Le début de l’année 2025 a été marqué par une giga manifestation des agents de Énergie électrique du Congo (E2C) pour empêcher la signature d’un contrat d’affermage qu’ils trouvaient défavorable à leur société. Il s’est alors engagé un bras de fer avec le gouvernement et qui a duré des jours.
Sans passer par le conseil des ministres, ce dossier avait atterri à l’Assemblée nationale, où les députés ont refusé de se brûler les ailes avant l’élection présidentielle de 2026. Le texte n’a pas été voté. Le processus a plutôt été suspendu, conseillé par Isidore Mvouba.
Mais, le gouvernement, soucieux des difficultés que rencontre E2C dans la fourniture de l’électricité, tient mordicus à faire aboutir ce contrat, conclu avec la Société sénégalaise d’électricité dont la filiale s’est déjà installée à Brazzaville aux frais de l’État congolais.
Comme sur l’affaire des terres agricoles avec les Rwandais, le président Denis Sassou N’Guesso a préféré recadrer les choses en convoquant un conseil des ministres à Oyo où il séjourne depuis le week-end dernier.
L’année dernière, en effet, le gouvernement Makosso a également fait face à un gros dossier, relatif à la cession des terres agricoles aux sociétés rwandaises.
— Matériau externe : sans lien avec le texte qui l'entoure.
Lemma no_common_tail_r pat y s : no_common pat (y :: s) = true -> no_common pat s = true.
Proof.
  unfold no_common. induction pat as [|p pat IH]; simpl; [reflexivity|].
  intros H. apply andb_prop in H as [H1 H2].
  rewrite (IH H2), andb_true_r.
  apply negb_true_iff in H1. apply orb_false_elim in H1 as [_ H1].
  now rewrite H1.
Qed.

Lemma no_common_heads p pat y s : no_common (p :: pat) (y :: s) = true -> Byte.eqb p y = false.
Proof.
  unfold no_common. simpl. intros H. apply andb_prop in H as [H _].
  apply negb_true_iff in H. now apply orb_false_elim in H.
Qed.

(** A marker that shares no byte with what follows cannot run into it. *)
Lemma starts_with_app_no_common (l pat s : bytes) :
  pat <> [] -> no_common pat s = true ->
  starts_with pat (l ++ s) = starts_with pat l.
Proof.
  revert pat. induction l as [|x l IH]; intros [|p pat] Hne Hnc;
    try congruence; simpl.
  - destruct s as [|y s]; [reflexivity|].
    now rewrite (no_common_heads _ _ _ _ Hnc).
  - destruct pat as [|p' pat'].
    + reflexivity.
    + rewrite IH; [reflexivity|discriminate|].
      now apply no_common_tail_l in Hnc.
Qed.

Lemma occurrences_no_common (pat s : bytes) :
  pat <> [] -> no_common pat s = true -> occurrences pat s = 0%nat.
Proof.
  intros Hne. induction s as [|y s IH]; intros Hnc.
  - destruct pat; [congruence|reflexivity].
  - destruct pat as [|p pat]; [congruence|].
    cbn [occurrences starts_with]. rewrite (no_common_heads _ _ _ _ Hnc).
    simpl. apply IH. now apply no_common_tail_r in Hnc.
Qed.

Lemma occurrences_app_no_common (pat l s : bytes) :
  pat <> [] -> no_common pat s = true ->
  occurrences pat (l ++ s) = occurrences pat l.
Proof.
  intros Hne Hnc. induction l as [|x l IH].
  - simpl. rewrite occurrences_no_common by assumption.
    destruct pat; [congruence|reflexivity].
  - change ((x :: l) ++ s) with (x :: (l ++ s)).
    cbn [occurrences].
    change (x :: (l ++ s)) with ((x :: l) ++ s).
    now rewrite starts_with_app_no_common, IH.
Qed.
Le Premier ministre a dû faire le terrain, les 4 et 5 juin 2024, pour apaiser la population déjà surexcitée à l’effet de savoir ou de découvrir que l’État avait vendu leurs terres.
Selon nos informations, le président de la République avait dû annuler fin mai 2024, la tenue d’un conseil des ministres pour appeler le gouvernement à coordonner et à maximiser sa communication autour de ce dossier, dont les interprétations les plus catastrophiques faisaient le buzz sur les réseaux sociaux.
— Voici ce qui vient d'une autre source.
(** A path that some write names ends with the data of one of its writes. *)
Lemma write_all_lookup_planned writes m p data :
  In (p, data) writes ->
  exists data', In (p, data') writes /\ write_all writes m !! p = Some data'.
Proof.
  revert m data. induction writes as [|[p' d'] writes IH]; intros m data Hin; [done|].
  cbn [write_all fold_left fst snd].
  destruct (in_dec (fun x y : jsstring => decide (x = y)) p (map fst writes))
    as [Hlater|Hlast].
  - apply in_map_iff in Hlater as ([p1 d1] & Hp1 & Hin1). cbn [fst] in Hp1. subst p1.
    destruct (IH (<[p':=d']> m) d1 Hin1) as (data' & Hin' & Hlook).
    exists data'. split; [now right | exact Hlook].
  - destruct Hin as [[= -> ->]|Hin].
    + exists data. split; [now left|].
      rewrite (write_all_other _ _ _ Hlast). apply lookup_insert_eq.
    + exfalso. apply Hlast. apply in_map_iff. now exists (p, data).
Qed.

(** The writes all succeed when none of them is refused: each planned write,
    on the file system that the writes before it have made, raises no error
    and does not name a directory. *)
Lemma forEach_write_file_ok_local componentDir camelCaseName pascalCaseName
    fileOptions ds fl cs :
  (forall done p data rest,
      planned_writes componentDir camelCaseName pascalCaseName fileOptions
      = done ++ (p, data) :: rest ->
      fs_fault {| dirs := ds; files := write_all done fl |} (WriteFile p data) = None) ->
  (forall p data,
      In (p, data)
        (planned_writes componentDir camelCaseName pascalCaseName fileOptions) ->
      p ∉ ds) ->
  forEach fileOptions (write_file componentDir camelCaseName pascalCaseName)
    {| fs := {| dirs := ds; files := fl |}; calls := cs |}
  = (Normal tt,
     {| fs := {| dirs := ds;
                 files := write_all
                            (planned_writes componentDir camelCaseName
                               pascalCaseName fileOptions) fl |};
        calls := cs ++ map (fun pd => FsWriteFile pd.1 pd.2)
                         (planned_writes componentDir camelCaseName
                            pascalCaseName fileOptions) |}).
Proof.
  revert fl cs.
  induction fileOptions as [|file fileOptions IH]; intros fl cs Hok Hnd.
  - cbn. now rewrite app_nil_r.
  - cbn [forEach]. unfold bind. rewrite write_file_template.
    unfold planned_writes in *. cbn [flat_map] in *.
    fold (planned_writes componentDir camelCaseName pascalCaseName fileOptions) in *.
    destruct (template_for pascalCaseName file) as [data|].
    + unfold writeFileSync. cbv zeta. cbn [fs dirs files calls log_call].
      pose proof (Hok [] _ _ _ eq_refl) as Hfirst.
      cbn [write_all fold_left] in Hfirst. rewrite Hfirst.
      rewrite bool_decide_eq_false_2 by (apply (Hnd _ data); now left).
      unfold fs_write. cbn [dirs files].
      rewrite IH.
      * cbn [app map fst snd write_all fold_left]. now rewrite <- app_assoc.
      * intros done p d rest Hsplit.
        apply (Hok ((target_path componentDir camelCaseName file, data) :: done)
                 p d rest).
        cbn [app]. now rewrite Hsplit.
      * intros p d Hin. apply (Hnd p d). now right.
    + unfold ret. cbn [app] in *. now rewrite IH.
Qed.

End Overwrite.

(** C10. When the component directory exists, the handler never calls
    [mkdirSync], whatever the file system does.  When, besides, none of the
    planned writes is refused (each raises no error on the file system that
    the writes before it have made, and none names a directory), the run
    ends with the success message as its only notification, the directories
    are as before, and the files are the old ones with the planned writes
    applied: the target of every selected item holds the template of an item
    selected for that path, whatever file was there before, and it holds the
    item's own template when the items selected for that path share it. *)
Theorem existing_component_reused_and_overwritten `{JsEngine} `{NodeHost}
    (inv : Invocation) (f : FileSystem) (targetDir rawName : jsstring)
    (n : NormalizedName) (fileOptions : list QuickPickItem) :
  resolve_targetDir inv = Some targetDir ->
  inputBox_answer inv = Normal (Some rawName) ->
  normalizeComponentName rawName = Normal n ->
  quickPick_answer inv = Normal (Some fileOptions) ->
  fileOptions <> [] ->
  let componentDir := path_join targetDir (camelCase n) in
  let writes :=
    planned_writes componentDir (camelCase n) (pascalCase n) fileOptions in
  componentDir ∈ dirs f ->
  (exists w',
      createLWC inv (start f) = (Normal tt, w') /\ mkdir_calls (calls w') = [])
  /\ ((forall done p data rest,
          writes = done ++ (p, data) :: rest ->
          fs_fault {| dirs := dirs f; files := write_all done (files f) |}
            (WriteFile p data) = None) ->
      (forall p data, In (p, data) writes -> p ∉ dirs f) ->
      exists w',
        createLWC inv (start f) = (Normal tt, w') /\
        notifications (calls w')
        = [ShowInformationMessage (success_message (camelCase n) componentDir)] /\
        dirs (fs w') = dirs f /\
        files (fs w') = write_all writes (files f) /\
        forall file data,
          In file fileOptions ->
          template_for (pascalCase n) file = Some data ->
          (exists data',
              In (target_path componentDir (camelCase n) file, data') writes /\
              files (fs w') !! target_path componentDir (camelCase n) file
              = Some data')
          /\ ((forall file' data',
                  In file' fileOptions ->
                  template_for (pascalCase n) file' = Some data' ->
                  target_path componentDir (camelCase n) file'
                  = target_path componentDir (camelCase n) file ->
                  data' = data) ->
              files (fs w') !! target_path componentDir (camelCase n) file
              = Some data)).
Proof.
  intros Ht Hi Hn Hq Hne componentDir writes Hdir.
  assert (createLWC_body inv (start f)
          = create_files targetDir (camelCase n) (pascalCase n) fileOptions
              (log_call (ShowQuickPick fileOption_items)
                 (log_call ShowInputBox (start f)))) as Hbody
    by now apply (createLWC_body_confirmed _ _ _ rawName).
  rewrite createLWC_unfold, Hbody, create_files_unfold.
  cbv zeta. fold componentDir. cbn [fs log_call start calls].
  rewrite (fs_exists_dir _ _ Hdir). split.
  - pose proof (forEach_write_file_mkdir_calls componentDir (camelCase n)
                  (pascalCase n) fileOptions
                  {| fs := f; calls := ([] ++ [ShowInputBox])
                                         ++ [ShowQuickPick fileOption_items] |})
      as Hmk.
    destruct (forEach fileOptions _ _) as [[[]|e] w2]; cbn [snd] in Hmk;
      (eexists; split; [reflexivity|]);
      cbn [calls log_call]; rewrite mkdir_calls_snoc, Hmk; reflexivity.
  - intros Hok Hnd. destruct f as [ds fl]. cbn [dirs files] in *.
    unfold log_call, start. cbn [fs calls].
    rewrite (forEach_write_file_ok_local _ _ _ _ _ _ _ Hok Hnd).
    eexists. split; [reflexivity|]. cbn [fs calls dirs files log_call].
    fold writes.
    split; [|split; [reflexivity|split; [reflexivity|]]].
    + rewrite notifications_snoc, notifications_writes. reflexivity.
    + intros file data Hfile Hdata.
      assert (In (target_path componentDir (camelCase n) file, data) writes) as Hin
        by (apply in_planned_writes; now exists file).
      split; [now apply (write_all_lookup_planned _ _ _ data)|].
      intros Hsame. apply write_all_lookup; [exact Hin|].
      intros data' Hin'. apply in_planned_writes in Hin'
        as (file' & Hfile' & Hdata' & Hp).
      now apply (Hsame file' data').
Qed.

Lemma existing_component_reused_and_overwritten_witness :
  files existing_component !! lit "/ws/lwc/myComponent/myComponent.html"
  = Some (lit "<template>old</template>")
  /\ exists w',
       @createLWC ascii_engine posix_host
         (invocation (Some (lit "my-component"))
            (Some [item "JS" true; item "HTML" true]))
         (start existing_component) = (Normal tt, w') /\
       mkdir_calls (calls w') = [] /\
       notifications (calls w')
       = [ShowInformationMessage
            (lit "LWC component 'myComponent' created in '/ws/lwc/myComponent'.")] /\
       dirs (fs w') = dirs existing_component /\
       files (fs w') !! lit "/ws/lwc/myComponent/myComponent.html"
       = Some (lit "<template>" ++ [newline; newline] ++ lit "</template>") /\
       files (fs w') !! lit "/ws/lwc/myComponent/myComponent.js"
       = Some (lit "import { LightningElement } from 'lwc';" ++ [newline; newline]
                 ++ lit "export default class MyComponent extends LightningElement {}").
Proof.
  split; [reflexivity|].
  destruct (@existing_component_reused_and_overwritten ascii_engine posix_host
              (invocation (Some (lit "my-component"))
                 (Some [item "JS" true; item "HTML" true]))
              existing_component (lit "/ws/lwc") (lit "my-component")
              {| camelCase := lit "myComponent"; pascalCase := lit "MyComponent" |}
              [item "JS" true; item "HTML" true]
              eq_refl eq_refl eq_refl eq_refl ltac:(discriminate)
              ltac:(apply (bool_decide_eq_true_1 _); vm_compute; reflexivity))
    as [(w0 & Hrun0 & Hmk) Hok].
  destruct Hok as (w' & Hrun & Hnote & Hdirs & _ & Hfiles).
  - reflexivity.
  - intros p data [[= <- <-]|[[= <- <-]|[]]];
      apply (bool_decide_eq_false_1 _); vm_compute; reflexivity.
  - exists w'. split; [exact Hrun|].
    assert (w0 = w') as -> by congruence.
    split; [exact Hmk|]. split; [exact Hnote|]. split; [exact Hdirs|].
    assert (forall a b : jsstring,
               @path_join posix_host (lit "/ws/lwc/myComponent") a
               = @path_join posix_host (lit "/ws/lwc/myComponent") b -> a = b)
      as Hinj
      by (intros a b Hab; apply app_inv_head in Hab; now apply app_inv_head in Hab).
    split.
    + apply (proj2 (Hfiles (item "HTML" true) _
                      (or_intror (or_introl eq_refl)) eq_refl)).
      intros file' data' Hfile' Hdata' Hp.
      exact (@template_for_target ascii_engine posix_host
               (lit "/ws/lwc/myComponent") (lit "myComponent") (lit "MyComponent")
               file' (item "HTML" true) data' _ Hinj Hdata' eq_refl Hp).
    + apply (proj2 (Hfiles (item "JS" true) _ (or_introl eq_refl) eq_refl)).
      intros file' data' Hfile' Hdata' Hp.
      exact (@template_for_target ascii_engine posix_host
               (lit "/ws/lwc/myComponent") (lit "myComponent") (lit "MyComponent")
               file' (item "JS" true) data' _ Hinj Hdata' eq_refl Hp).
Defined.

(** ** More on the name normaliser *)

Section NormaliserFacts.
Context `{JsEngine}.

Lemma is_upper_not_lower c : is_upper c = true -> is_lower c = false.
Proof.
  intros Hu. destruct (is_lower c) eqn:E; [|done].
  apply is_lower_not_upper in E. congruence.
Qed.

Lemma has_kebab_pair_cons c d s :
  has_kebab_pair (c :: d :: s)
  = ((c =? hyphen) && is_lower d) || has_kebab_pair (d :: s).
Proof. reflexivity. Qed.

Lemma has_kebab_pair_copy c s :
  (c =? hyphen) = false -> has_kebab_pair (c :: s) = has_kebab_pair s.
Proof.
  intros Hc. destruct s as [|d s]; [reflexivity|].
  now rewrite has_kebab_pair_cons, Hc.
Qed.

Lemma replace_kebab_step c d s :
  (c =? hyphen) && is_lower d = false ->
  replace_kebab (c :: d :: s) = c :: replace_kebab (d :: s).
Proof. intros E. simpl. now rewrite E. Qed.

(** After a unit that is not [[a-z]] the scan does not begin with [[a-z]]. *)
Lemma replace_kebab_head_not_lower d s :
  is_lower d = false ->
  forall x rest, replace_kebab (d :: s) = x :: rest -> is_lower x = false.
Proof.
  intros Hd x rest. destruct s as [|e s].
  - now intros [= <- <-].
  - destruct ((d =? hyphen) && is_lower e) eqn:E.
    + apply andb_true_iff in E as [Ed Ee]. apply N.eqb_eq in Ed. subst d.
      rewrite replace_kebab_collapse by done. intros [= <- <-].
      apply is_upper_not_lower. now apply upper_of_lower_is_upper.
    + rewrite replace_kebab_step by done. now intros [= <- <-].
Qed.

(** The scan leaves no hyphen before a lowercase letter. *)
Lemma replace_kebab_no_pair_left s : has_kebab_pair (replace_kebab s) = false.
Proof.
  induction s as [|c|c d s IH1 IH2] using jsstring_pair_ind; [reflexivity..|].
  destruct ((c =? hyphen) && is_lower d) eqn:E.
  - apply andb_true_iff in E as [Ec Ed]. apply N.eqb_eq in Ec. subst c.
    rewrite replace_kebab_collapse by done.
    rewrite has_kebab_pair_copy; [exact IH1|].
    apply is_upper_not_hyphen. now apply upper_of_lower_is_upper.
  - rewrite replace_kebab_step by done.
    destruct (replace_kebab (d :: s)) as [|x rest] eqn:Ex; [reflexivity|].
    rewrite has_kebab_pair_cons, IH2, orb_false_r.
    destruct (c =? hyphen) eqn:Ec; [|reflexivity].
    cbn [andb] in E |- *. apply (replace_kebab_head_not_lower d s E x rest Ex).
Qed.

Lemma replace_leading_upper_no_pair s :
  has_kebab_pair s = false -> has_kebab_pair (replace_leading_upper s) = false.
Proof.
  destruct s as [|c s]; [done|]. unfold replace_leading_upper.
  destruct (is_upper c) eqn:Hu; [|done].
  rewrite toLowerCase_unit, lower_unit_upper by done. cbn [app].
  rewrite has_kebab_pair_copy by now apply is_upper_not_hyphen.
  intros Hs. rewrite has_kebab_pair_copy; [exact Hs|].
  apply is_lower_not_hyphen. now apply lower_of_upper_is_lower.
Qed.

Lemma replace_leading_upper_idempotent s :
  replace_leading_upper (replace_leading_upper s) = replace_leading_upper s.
Proof.
  destruct s as [|c s]; [reflexivity|].
  destruct (is_upper c) eqn:Hu.
  - assert (replace_leading_upper (c :: s) = (c + 32) :: s) as ->.
    { unfold replace_leading_upper.
      now rewrite Hu, toLowerCase_unit, lower_unit_upper. }
    unfold replace_leading_upper.
    now rewrite (is_lower_not_upper _ (lower_of_upper_is_lower c Hu)).
  - assert (replace_leading_upper (c :: s) = c :: s) as ->
      by (unfold replace_leading_upper; now rewrite Hu).
    unfold replace_leading_upper. now rewrite Hu.
Qed.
Anatole Collinet Makosso s’est alors rendu tour à tour devant le parlement et son parti, le PCT, pour expliquer et réexpliquer. Le Premier ministre a même confectionné des bottins de documents qu’il adressa aux opposants, dont Clément Mierassa dans le but de les convaincre de la bonne foi du gouvernement.
En une année, Anatole Collinet Makosso a fait face à la réaction de la population, mais aussi au soutien mitigé de son propre parti politique au parlement sur des dossiers extrêmement vitaux. Quoique la crise de l’eau et de l’électricité reste jusque-là sans solution.